- **Work item**
Below this sentence is a listing; return exactly its lines from the one with "answer; this is its only call. *)" to the one with "else Shows RegisterPage)", both kept, and nothing more.
_ _ _ _ _ _ _
(** * binpacking: a CSV splitter balancing declared row sizes

    A shallow embedding of [main.go]: the metadata scan ([scan]), the greedy
    partitioner ([binpack]) and the concurrent write pass ([write]), with the
    command [splitCmd] that chains them.

    Conventions of the embedding
    - Go's [int] and [int64] are [Z]; the only arithmetic that can leave the
      64-bit range is [TotalSize += meta.Size], whose wrap-around is written
      out with [Int64.wrap].  Line counters are bounded by the number of records
      read and are left unwrapped.
    - A CSV source is the list of records its [csv.Reader] returns before the
      first error ([io.EOF] included): both loops of the program leave on any
      error.  A record is a list of fields.
    - [map[int]struct{}] is a [gset Z], [map[int]int] a [gmap Z Z].
    - Standard output is a list of messages, threaded with the aborts
      ([panic], [os.Exit]) through the monad [M].  Durations printed by the
      program are left out of the messages.
    - [sort.Slice] and [strconv.ParseInt] belong to Go's library: the first
      is a parameter constrained by its documented contract, the second is
      written out for base 10 and 64 bits.
    - Files open and writes succeed, and no output file is the input file. *)

From Stdlib Require Import ZArith String Ascii Lia.
From stdpp Require Import base tactics option list numbers gmap sets sorting pretty.

Local Open Scope string_scope.
Local Open Scope list_scope.
Local Open Scope Z_scope.

(** ** Data model *)

Record LineMeta := mkLineMeta { LineNumber : Z; Size : Z }.

Record FileBucket := mkFileBucket { TotalSize : Z; LineNums : gset Z }.

Definition record := list string.

(** The records a [csv.Reader] over the input file yields, header first. *)
Definition Source := list record.

#[global] Instance LineMeta_eq_dec : EqDecision LineMeta.
Proof. solve_decision. Defined.

#[global] Instance FileBucket_eq_dec : EqDecision FileBucket.
Proof. solve_decision. Defined.

(** ** 64-bit arithmetic *)

Module Int64.

Definition min : Z := - 2 ^ 63.
Definition max : Z := 2 ^ 63 - 1.
Definition maxUint : Z := 2 ^ 64 - 1.

(** Two's complement reduction of an integer to the [int64] range. *)
Definition wrap (z : Z) : Z := (z + 2 ^ 63) `mod` 2 ^ 64 - 2 ^ 63.

Definition in_range (z : Z) : Prop := min ≤ z ≤ max.

End Int64.

(** ** strconv.ParseInt(s, 10, 64) *)

Module strconv.

Inductive NumError := ErrSyntax | ErrRange.

Definition digit (c : ascii) : option Z :=
  let n := Z.of_N (N_of_ascii c) in
  if (48 <=? n) && (n <=? 57) then Some (n - 48) else None.

(** The digit loop of [ParseUint] in base 10: a byte that is no digit is a
    syntax error with value 0; leaving the [uint64] range is a range error
    with the largest value, returned at once. *)
Fixpoint ParseUint_loop (s : string) (n : Z) : Z * option NumError :=
  match s with
  | EmptyString => (n, None)
  | String c s' =>
      match digit c with
      | None => (0, Some ErrSyntax)
      | Some d =>
          if Int64.maxUint `div` 10 + 1 <=? n then (Int64.maxUint, Some ErrRange)
          else
            let n1 := n * 10 + d in
            if Int64.maxUint <? n1 then (Int64.maxUint, Some ErrRange)
            else ParseUint_loop s' n1
      end
  end.

Definition ParseUint (s : string) : Z * option NumError :=
  match s with
  | EmptyString => (0, Some ErrSyntax)
  | _ => ParseUint_loop s 0
  end.

Definition ParseInt (s : string) : Z * option NumError :=
  match s with
  | EmptyString => (0, Some ErrSyntax)
  | String c s' =>
      let neg := Ascii.eqb c "-" in
      let body := if Ascii.eqb c "+" || neg then s' else s in
      match ParseUint body with
      | (_, Some ErrSyntax) => (0, Some ErrSyntax)
      | (un, _) =>
          if negb neg && (2 ^ 63 <=? un) then (2 ^ 63 - 1, Some ErrRange)
          else if neg && (2 ^ 63 <? un) then (- 2 ^ 63, Some ErrRange)
          else (if neg then Int64.wrap (- Int64.wrap un) else Int64.wrap un, None)
      end
  end.

End strconv.

(** ** Standard output and aborts *)

Inductive Msg :=
  | MetaScanStart
  | MetaScanLines (line : Z)
  | MetaScanFinished (n : nat)
  | BinpackSorting
  | BinpackFinished
  | BucketSummary (index : Z) (total : Z) (lines : nat)
  | WriteStart
  | WarnLineNotFound (lineNum : Z)
  | ErrBucketOutOfRange (bucketIndex lineNum : Z)
  | WriteLines (lineNum : Z)
  | WriteDone
  | SplitDone (bucketsN : Z).

Inductive Abort :=
  | PanicErr
  | PanicIndexOutOfRange (index len : nat)
  | PanicMakeSliceLen
  | OsExit (code : Z).

Inductive Result (A : Type) :=
  | Ok (a : A)
  | Aborted (e : Abort).
Arguments Ok {A} a.
Arguments Aborted {A} e.

(** What a run leaves outside the process: the lines printed and the names
    of the files made with [os.Create], both in order. *)
Record World := mkWorld { stdout : list Msg; created : list string }.

(** A computation changes the world and returns or aborts. *)
Definition M (A : Type) : Type := World → World * Result A.

Definition ret {A} (a : A) : M A := λ w, (w, Ok a).
Definition bind {A B} (m : M A) (k : A → M B) : M B :=
  λ w, match m w with
       | (w', Ok a) => k a w'
       | (w', Aborted e) => (w', Aborted e)
       end.
Definition print (m : Msg) : M unit :=
  λ w, (mkWorld (stdout w ++ [m]) (created w), Ok tt).
Definition print_all (ms : list Msg) : M unit :=
  λ w, (mkWorld (stdout w ++ ms) (created w), Ok tt).
Definition os_Create (name : string) : M unit :=
  λ w, (mkWorld (stdout w) (created w ++ [name]), Ok tt).
Definition abort {A} (e : Abort) : M A := λ w, (w, Aborted e).
Definition lift {A} (r : Result A) : M A := λ w, (w, r).
Definition run {A} (m : M A) : World * Result A := m (mkWorld [] []).

Notation "'let*' x := m 'in' k" := (bind m (λ x, k))
  (at level 10, x name, m at level 100, k at level 200, only parsing).
Notation "m ;;; k" := (bind m (λ _, k))
  (at level 100, k at level 200, right associativity, only parsing).

Definition when (b : bool) (m : M unit) : M unit := if b then m else ret tt.

(** ** scan *)

(** The loop of [scan] over the records after the header. *)
Fixpoint scan_loop (rs : list record) (line : Z) (metas : list LineMeta)
  : M (list LineMeta) :=
  match rs with
  | [] => ret metas
  | rec :: rs' =>
      match rec !! 2%nat with
      | None => abort (PanicIndexOutOfRange 2 (length rec))
      | Some field =>
          let size := fst (strconv.ParseInt field) in
          let metas := metas ++ [mkLineMeta line size] in
          let line := line + 1 in
          when (line `mod` 1000000 =? 0) (print (MetaScanLines line)) ;;;
          scan_loop rs' line metas
      end
  end.

Definition scan (src : Source) : M (list LineMeta) :=
  print MetaScanStart ;;;
  match src with
  | [] => abort PanicErr
  | _ :: rs =>
      let* metas := scan_loop rs 1 [] in
      print (MetaScanFinished (length metas)) ;;;
      ret metas
  end.

(** ** sort.Slice *)

(** The comparator [binpack] hands to [sort.Slice]:
    [metas[i].Size > metas[j].Size]. *)
Definition less (a b : LineMeta) : bool := Size b <? Size a.

(** What the documentation of [sort.Slice] promises of the slice it leaves:
    the same elements, no element followed by one that [less] puts before
    it.  Nothing is promised on the order of elements [less] does not
    separate ("the sort is not guaranteed to be stable"). *)
Definition SliceContract (sort_Slice : list LineMeta → list LineMeta) : Prop :=
  ∀ l, sort_Slice l ≡ₚ l ∧ StronglySorted (λ a b, less b a = false) (sort_Slice l).

(** [insertionSort_func] of Go's package sort, the procedure [sort.Slice]
    runs on short slices.  The prefix already sorted is kept reversed, so
    that its head is [data[j-1]]: the inner loop swaps the new element with
    its left neighbour as long as [less] holds. *)
Section insertionSort.
Context {A : Type} (lessA : A → A → bool).

Fixpoint sift (x : A) (rprefix : list A) : list A :=
  match rprefix with
  | [] => [x]
  | y :: r => if lessA x y then y :: sift x r else x :: y :: r
  end.

Definition insertionSort_func (data : list A) : list A :=
  rev (foldl (λ rprefix x, sift x rprefix) [] data).
End insertionSort.

(** ** binpack *)

(** The search of the lightest bucket:
    [for i := 1; i < bucketsN; i++ { if buckets[i].TotalSize <
    buckets[minIndex].TotalSize { minIndex = i } }], with [n] iterations
    left. *)
Fixpoint minIndex_loop (buckets : list FileBucket) (i n minIndex : nat)
  : Result nat :=
  match n with
  | O => Ok minIndex
  | S n' =>
      match buckets !! i, buckets !! minIndex with
      | Some bi, Some bm =>
          minIndex_loop buckets (S i) n'
            (if TotalSize bi <? TotalSize bm then i else minIndex)
      | None, _ => Aborted (PanicIndexOutOfRange i (length buckets))
      | _, None => Aborted (PanicIndexOutOfRange minIndex (length buckets))
      end
  end.

(** [buckets[minIndex].TotalSize += meta.Size;
     buckets[minIndex].LineNums[meta.LineNumber] = struct{}{}] *)
Definition assign (meta : LineMeta) (b : FileBucket) : FileBucket :=
  mkFileBucket (Int64.wrap (TotalSize b + Size meta))
               ({[LineNumber meta]} ∪ LineNums b).

Fixpoint binpack_loop (bucketsN : nat) (metas : list LineMeta)
    (buckets : list FileBucket) : Result (list FileBucket) :=
  match metas with
  | [] => Ok buckets
  | meta :: metas' =>
      match minIndex_loop buckets 1 (bucketsN - 1) 0 with
      | Aborted e => Aborted e
      | Ok minIndex =>
          match buckets !! minIndex with
          | None => Aborted (PanicIndexOutOfRange minIndex (length buckets))
          | Some b =>
              binpack_loop bucketsN metas' (<[minIndex := assign meta b]> buckets)
          end
      end
  end.

Definition summary (buckets : list FileBucket) : list Msg :=
  imap (λ i b, BucketSummary (Z.of_nat i + 1) (TotalSize b) (size (LineNums b)))
       buckets.

Section binpack.
Variable sort_Slice : list LineMeta → list LineMeta.
(** * Overlay metric, circuit breaker and peer blocklist of the bee node

    A shallow embedding of
    - [pkg/swarm] distance and proximity functions,
    - [pkg/p2p/libp2p/internal/breaker],
    - [pkg/p2p/libp2p/internal/blocklist],
    together with the properties their specification states. *)

From Stdlib Require Import ZArith Zbitwise Lia Ascii.
From stdpp Require Import gmap strings list.

(** ** Go data: machine integers, time, errors *)

Module Go.
Local Open Scope Z_scope.

Definition minInt64 : Z := - 2 ^ 63.
Definition maxInt64 : Z := 2 ^ 63 - 1.

(** Signed 64-bit wrap-around ([int], [int64], [time.Duration]). *)
Definition wrap64 (z : Z) : Z := (z + 2 ^ 63) mod 2 ^ 64 - 2 ^ 63.

(** Conversion to [uint8]. *)
Definition uint8 (z : Z) : Z := z mod 256.

Definition int64_range (z : Z) : Prop := minInt64 <= z <= maxInt64.

(** [time.Duration]: a signed 64-bit count of nanoseconds. *)
Definition Duration : Type := Z.

(** [time.Minute] and [time.Hour]. *)
Definition minute : Duration := 60 * 1000000000.
Definition hour : Duration := 60 * minute.

(** [time.Time]: an instant, counted in nanoseconds from the zero instant
    [time.Time{}] (which is therefore [0]). *)
Definition Time : Type := Z.

Definition zeroTime : Time := 0.

Definition IsZero (t : Time) : bool := t =? 0.

(** [t.Sub(u)]: the difference, saturated to the range of [Duration]. *)
Definition Sub (t u : Time) : Duration :=
  if t - u <? minInt64 then minInt64
  else if maxInt64 <? t - u then maxInt64
  else t - u.

(** [t.Add(d)]. *)
Definition Add (t : Time) (d : Duration) : Time := t + d.

(** Go [error] values that the three packages tell apart. Sentinels are
    compared by identity in the source, so each is a constructor. *)
Inductive error : Type :=
  | ErrClosed          (* breaker.ErrClosed *)
  | ErrNotFound        (* storage.ErrNotFound *)
  | ErrAddressLength   (* errors.New("address length must match") *)
  | ErrOther (msg : string).

Global Instance error_eq_dec : EqDecision error.
Proof. solve_decision. Defined.
(** * Properties *)

(** Unfolds a handler down to the calls of the service. *)
Ltac unfold_handler :=
  unfold step, exec, handler,
    Login.handleSubmit, Login.setLoading, Login.setEmail, Login.setPassword,
    Login.goRegister,
    Register.handleSubmit, Register.handleChange, Register.setFormData,
    Register.setLoading, Register.setError, Register.goLogin,
    Dashboard.handleLogout, Dashboard.await_signOut, Dashboard.getUser,
    Dashboard.setUser,
    navigate, call, emit, throw_if, try_finally, try_catch, bind, modify,
    get, throw, ret.

Ltac unfold_observer :=
  unfold mount, unmount, rerender, App.sessionEffect, App.sessionEffect_cleanup,
    App.getSession, App.getSession_then, App.onAuthStateChange,
    App.unsubscribe, App.setUser, App.rootEffect.

Ltac unfold_all := unfold_handler; unfold_observer; unfold_handler; cbn.

(** Splits on the answers of the service and on the tests of a handler. *)
Ltac split_calls :=
  repeat match goal with
  | |- context [auth_signUp ?a ?b] => destruct (auth_signUp a b) as [[? [?|]] ?]
  | |- context [auth_signInWithPassword ?a ?b ?c] =>
      destruct (auth_signInWithPassword a b c) as [[?|] ?]
  | |- context [auth_signOut ?a] => destruct (auth_signOut a) as [[?|?] ?]
  | |- context [auth_getUser ?a] => destruct (auth_getUser a) as [? ?]
  | |- context [auth_getSession ?a] => destruct (auth_getSession a) as [? ?]
  | |- context [from_insert ?a ?b ?c] => destruct (from_insert a b c) as [[?|] ?]
  | |- context [match ?x with Some _ => _ | None => _ end] => destruct x
  | |- context [if ?x then _ else _] => destruct x
  end; cbn.

(** Closes a goal [exists new, log' = log ++ new /\ Forall P new]. *)
Ltac close_log :=
  rewrite <- ?app_assoc; cbn;
  first [ exists []; split; [symmetry; apply app_nil_r | constructor]
        | eexists; split; [reflexivity | repeat constructor; cbn; auto] ].

(** ** Register.jsx *)

Section RegisterFacts.

Context {B : Type} `{Supabase B}.

(** C10. A change event naming field [name] with value [value] leaves a form
    that reads [value] at [name] and reads as before at every other field:
    changing one of displayName, email, password and phone never alters the
    other three. *)
Theorem handleChange_frame (w : World B) (name value k : string) :
  formData (register (exec (Register.handleChange name value) w)) !! k
  = if decide (k = name) then Some value else formData (register w) !! k.
Proof.
  unfold_handler. cbn. unfold Register.updateField.
  rewrite lookup_insert.
  destruct (decide (name = k)), (decide (k = name)); congruence.
Qed.

(** C4. When sign-up returns a new user and the insert returns no error,
    the handler makes, in this order and nothing else, the sign-up call,
    one insert into [profiles] of one row whose id is the new user's and
    whose display_name, email and phone are the form's, and the navigation
    to [/login] carrying the success message. *)
Theorem handleSubmit_success (w : World B) (u : User) (b1 b2 : B) :
  let fd := formData (register w) in
  auth_signUp (signUp_args_of fd) (backend w)
    = (mkSignUpResult (Some u) None, b1) ->
  from_insert "profiles" [profile_row_of u fd] b1 = (None, b2) ->
  let w' := exec Register.handleSubmit w in
  log w' = (log w ++ [PreventDefault;
                      CallSignUp (signUp_args_of fd);
                      CallInsert "profiles" [profile_row_of u fd];
                      Navigate "/login" (Some Register.successMessage)])%list
  /\ location w' = "/login"
  /\ backend w' = b2
  /\ reg_error (register w') = None
  /\ reg_loading (register w') = false.
Proof.
  intros fd Hup Hins. unfold signUp_args_of, profile_row_of in *.
  subst fd. unfold_handler. cbn.
  rewrite Hup. cbn. rewrite Hins. cbn.
  rewrite <- !app_assoc. cbn. repeat split.
Qed.

(** C5. When sign-up returns an error, the handler stores its message as
    the form's error, which the banner shows, and does nothing more: the
    sign-up call is its only call, so no insert is attempted, it does not
    navigate, and the service is left as sign-up left it. *)
Theorem handleSubmit_signUp_fails (w : World B) (du : option User)
    (e : JsError) (b1 : B) :
  let fd := formData (register w) in
  auth_signUp (signUp_args_of fd) (backend w)
    = (mkSignUpResult du (Some e), b1) ->
  let w' := exec Register.handleSubmit w in
  log w' = (log w ++ [PreventDefault; CallSignUp (signUp_args_of fd)])%list
  /\ List.filter is_insert (log w') = List.filter is_insert (log w)
  /\ List.filter is_navigate (log w') = List.filter is_navigate (log w)
  /\ backend w' = b1
  /\ location w' = location w
  /\ reg_error (register w') = Some (message e)
  /\ reg_loading (register w') = false
  /\ (message e <> "" ->
      Register.errorBanner (register w') = Some (message e)).
Proof.
  intros fd Hup. unfold signUp_args_of in *.
  subst fd. unfold_handler. cbn.
  rewrite Hup. cbn.
  rewrite <- !app_assoc. cbn.
  repeat split; try (rewrite List.filter_app; cbn; apply app_nil_r).
  intros Hne. unfold Register.errorBanner. cbn.
  destruct (String.eqb_spec (message e) ""); congruence.
Qed.

End RegisterFacts.

(** ** Login.jsx *)

Section LoginFacts.

Context {B : Type} `{Supabase B}.

(** C6. A login submission makes the sign-in call and, when that returns an
    error, shows one error toast with the error's message for 3000 ms;
    in neither case does the handler navigate, and in both it leaves the
    state of [App], the current user included, as it was. *)
Theorem login_handleSubmit_effects (w : World B) :
  let email := login_email (login w) in
  let password := login_password (login w) in
  let answer := auth_signInWithPassword email password (backend w) in
  let w' := exec Login.handleSubmit w in
  log w' = (log w ++ [PreventDefault; CallSignInWithPassword email password]
                  ++ match fst answer with
                     | Some error =>
                         [ToastShow "error" "Error" (message error) 3000]
                     | None => []
                     end)%list
  /\ List.filter is_navigate (log w') = List.filter is_navigate (log w)
  /\ location w' = location w
  /\ app w' = app w
  /\ backend w' = snd answer
  /\ login_loading (login w') = false.
Proof.
  unfold_handler. cbn.
  destruct (auth_signInWithPassword _ _ _) as [[error|] b1]; cbn;
    rewrite <- ?app_assoc; cbn;
    repeat split; rewrite List.filter_app; cbn; apply app_nil_r.
Qed.

End LoginFacts.

(** The example of the specification: a wrong password for a@b.com gives
    one error toast, no navigation, and no current user. *)
Example login_wrong_password :
  let w' := step LoginSubmit Mem.wrong_password in
  List.filter (fun e => negb (is_write e)) (log w')
    = [CallGetSession; CallOnAuthStateChange 0; PreventDefault;
       CallSignInWithPassword "a@b.com" "wrong";
       ToastShow "error" "Error" "Invalid login credentials" 3000]
  /\ location w' = "/login"
  /\ app_user (app w') = None.
Proof. vm_compute. repeat split. Qed.

(** ** Dashboard.jsx *)

Section DashboardFacts.

Context {B : Type} `{Supabase B}.

(** On mount the dashboard asks the client for the auth user and keeps the
    answer; this is its only call. *)
Lemma getUser_effects (w : World B) :
  let w' := exec Dashboard.getUser w in
  log w' = (log w ++ [CallGetUser])%list
  /\ dash_user (dashboard w') = fst (auth_getUser (backend w))
  /\ backend w' = snd (auth_getUser (backend w)).
Proof.
  unfold_handler. cbn.
  destruct (auth_getUser _) as [u b1]; cbn. repeat split.
Qed.

End DashboardFacts.

(** C1. For a signed-in user with no row in [profiles], mounting the
    dashboard makes one call, [auth.getUser]; it does not read [profiles],
    and it shows the auth user's email and id with no error. *)
Theorem dashboard_mount_without_profile :
  let w := initial Mem.alice_signed_in "/dashboard" in
  let w' := run [AppMount; GetSessionSettled; DashboardMount] w in
  Mem.profiles (backend w') = []
  /\ log w' = [CallGetSession; CallOnAuthStateChange 0;
               AppSetUser ByGetSession (Some Mem.alice); CallGetUser]
  /\ Dashboard.render (dashboard w')
     = Dashboard.mkView (Some "a") (Some "a@b.com") (Some "uid-a@b.com").
Proof. vm_compute. repeat split. Qed.

(** ** Routing *)

Section Routing.

Context {B : Type} `{Supabase B}.

Local Abbreviation Routes := (App.Routes (B:=B)).

(** C3, as amended. What the router does depends on the path and on the
    presence of a user only: [/dashboard] redirects to [/login] without a
    user and shows the dashboard with one; [/login] and [/register] redirect
    to [/dashboard] with a user and show their form without one; [/]
    redirects, to [/dashboard] with a user and to [/login] without. *)
Theorem routing_rule (user : option User) :
  let present := match user with Some _ => true | None => false end in
  outcome (Routes "/dashboard" user)
    = (if present then Shows DashboardPage else Redirect "/login")
  /\ outcome (Routes "/login" user)
    = (if present then Redirect "/dashboard" else Shows LoginPage)
  /\ outcome (Routes "/register" user)
    = (if present then Redirect "/dashboard" else Shows RegisterPage)
  /\ outcome (Routes "/" user)
    = Redirect (if present then "/dashboard" else "/login").
Proof. destruct user; cbn; repeat split. Qed.

End Routing.

(** C3 as written fails at the path [/]: that case is neither of the two
    redirects it names, and no view is rendered there. *)
Lemma root_path_renders_no_view :
  ~ (forall (pathname : string) (user : option User),
       (pathname = "/dashboard" -> user = None ->
        outcome (App.Routes (B:=Mem.Service) pathname user)
          = Redirect "/login")
       /\ ((pathname = "/login" \/ pathname = "/register") -> user <> None ->
           outcome (App.Routes (B:=Mem.Service) pathname user)
             = Redirect "/dashboard")
       /\ (~ (pathname = "/dashboard" /\ user = None) ->
           ~ ((pathname = "/login" \/ pathname = "/register") /\ user <> None) ->
           App.is_view (App.Routes (B:=Mem.Service) pathname user) = true)).
Proof.
  intros claim.
  destruct (claim "/" None) as (_ & _ & view).
  cbn in view.
  assert (false = true) as absurd.
  { apply view.
    - intros [e _]. discriminate e.
    - intros [[e | e] _]; discriminate e. }
  discriminate absurd.
Qed.

(** ** The session observer *)

Section ObserverFacts.

Context {B : Type} `{Supabase B}.

(** The second effect of [App] does nothing or navigates once. *)
Lemma rootEffect_cases (w : World B) :
  App.rootEffect w = (inr tt, w)
  \/ exists to,
       App.rootEffect w
       = (inr tt, set_location to (set_log (log w ++ [Navigate to None]) w)).
Proof.
  unfold App.rootEffect, navigate, emit, bind, get, modify, ret.
  destruct (String.eqb (location w) "/"); [|left; reflexivity].
  destruct (app_user (app w)); right; eexists; reflexivity.
Qed.
Lemma decide_band (b : Q) (ss : session) :
  (ws_th_off ss <= b)%Q -> (b <= ws_th_on ss)%Q ->
  threshold_decision requests_get b ss = NoAction.
Proof.
  intros Hoff Hon. unfold threshold_decision.
  apply Qgtb_false in Hon. apply Qltb_false in Hoff. now rewrite Hon, Hoff.
Qed.

End DecisionFacts.

(** C1. With [threshold_on = 75], [threshold_off = 40] and no override
    latched, a pass sends TURN_ON when the blend is above 75, TURN_OFF when
    it is below 40 and nothing in between; the blends 50, 80, 60, 35, 60
    give NO_ACTION, TURN_ON, NO_ACTION, TURN_OFF, NO_ACTION. *)
Theorem C1_hysteresis_thresholds (requests_get : endpoint -> http_result) (blend : Q) :
  let ss := {| ws_manual_override := None; ws_th_on := 75; ws_th_off := 40 |} in
  let act := fun b => command (decision_cycle requests_get (Some b) ss) in
  ((75 < blend)%Q -> act blend = TURN_ON) /\
  ((blend < 40)%Q -> act blend = TURN_OFF) /\
  ((40 <= blend)%Q -> (blend <= 75)%Q -> act blend = NO_ACTION) /\
  map act [50; 80; 60; 35; 60]%Q =
    [NO_ACTION; TURN_ON; NO_ACTION; TURN_OFF; NO_ACTION].
Proof.
  intros ss act. unfold act. cbn [decision_cycle].
  split; [|split; [|split]].
  - intros H. now rewrite decide_above.
  - intros H. rewrite decide_below; [reflexivity | | exact H].
    cbn. apply Qlt_le_weak. eapply Qlt_trans; [exact H | reflexivity].
  - intros Hlo Hhi. now rewrite decide_band.
  - reflexivity.
Qed.

Lemma C1_hysteresis_thresholds_witness :
  command (decision_cycle (fun _ => HttpResponse 200) (Some 80%Q)
             {| ws_manual_override := None; ws_th_on := 75; ws_th_off := 40 |})
    = TURN_ON
  /\ command (decision_cycle (fun _ => HttpResponse 200) (Some 35%Q)
             {| ws_manual_override := None; ws_th_on := 75; ws_th_off := 40 |})
    = TURN_OFF
  /\ command (decision_cycle (fun _ => HttpResponse 200) (Some 60%Q)
             {| ws_manual_override := None; ws_th_on := 75; ws_th_off := 40 |})
    = NO_ACTION.
Proof.
  split; [|split].
  - apply (C1_hysteresis_thresholds (fun _ => HttpResponse 200) 80). reflexivity.
  - apply (C1_hysteresis_thresholds (fun _ => HttpResponse 200) 35). reflexivity.
  - apply (C1_hysteresis_thresholds (fun _ => HttpResponse 200) 60);
      unfold Qle; simpl; lia.
Defined.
_ _ _ _ _ _ _
- **Completed exercise**
    answer; this is its only call. *)
Lemma getUser_effects (w : World B) :
  let w' := exec Dashboard.getUser w in
  log w' = (log w ++ [CallGetUser])%list
  /\ dash_user (dashboard w') = fst (auth_getUser (backend w))
  /\ backend w' = snd (auth_getUser (backend w)).
Proof.
  unfold_handler. cbn.
  destruct (auth_getUser _) as [u b1]; cbn. repeat split.
Qed.

End DashboardFacts.

(** C1. For a signed-in user with no row in [profiles], mounting the
    dashboard makes one call, [auth.getUser]; it does not read [profiles],
    and it shows the auth user's email and id with no error. *)
Theorem dashboard_mount_without_profile :
  let w := initial Mem.alice_signed_in "/dashboard" in
  let w' := run [AppMount; GetSessionSettled; DashboardMount] w in
  Mem.profiles (backend w') = []
  /\ log w' = [CallGetSession; CallOnAuthStateChange 0;
               AppSetUser ByGetSession (Some Mem.alice); CallGetUser]
  /\ Dashboard.render (dashboard w')
     = Dashboard.mkView (Some "a") (Some "a@b.com") (Some "uid-a@b.com").
Proof. vm_compute. repeat split. Qed.

(** ** Routing *)

Section Routing.

Context {B : Type} `{Supabase B}.

Local Abbreviation Routes := (App.Routes (B:=B)).

(** C3, as amended. What the router does depends on the path and on the
    presence of a user only: [/dashboard] redirects to [/login] without a
    user and shows the dashboard with one; [/login] and [/register] redirect
    to [/dashboard] with a user and show their form without one; [/]
    redirects, to [/dashboard] with a user and to [/login] without. *)
Theorem routing_rule (user : option User) :
  let present := match user with Some _ => true | None => false end in
  outcome (Routes "/dashboard" user)
    = (if present then Shows DashboardPage else Redirect "/login")
  /\ outcome (Routes "/login" user)
    = (if present then Redirect "/dashboard" else Shows LoginPage)
  /\ outcome (Routes "/register" user)
    = (if present then Redirect "/dashboard" else Shows RegisterPage)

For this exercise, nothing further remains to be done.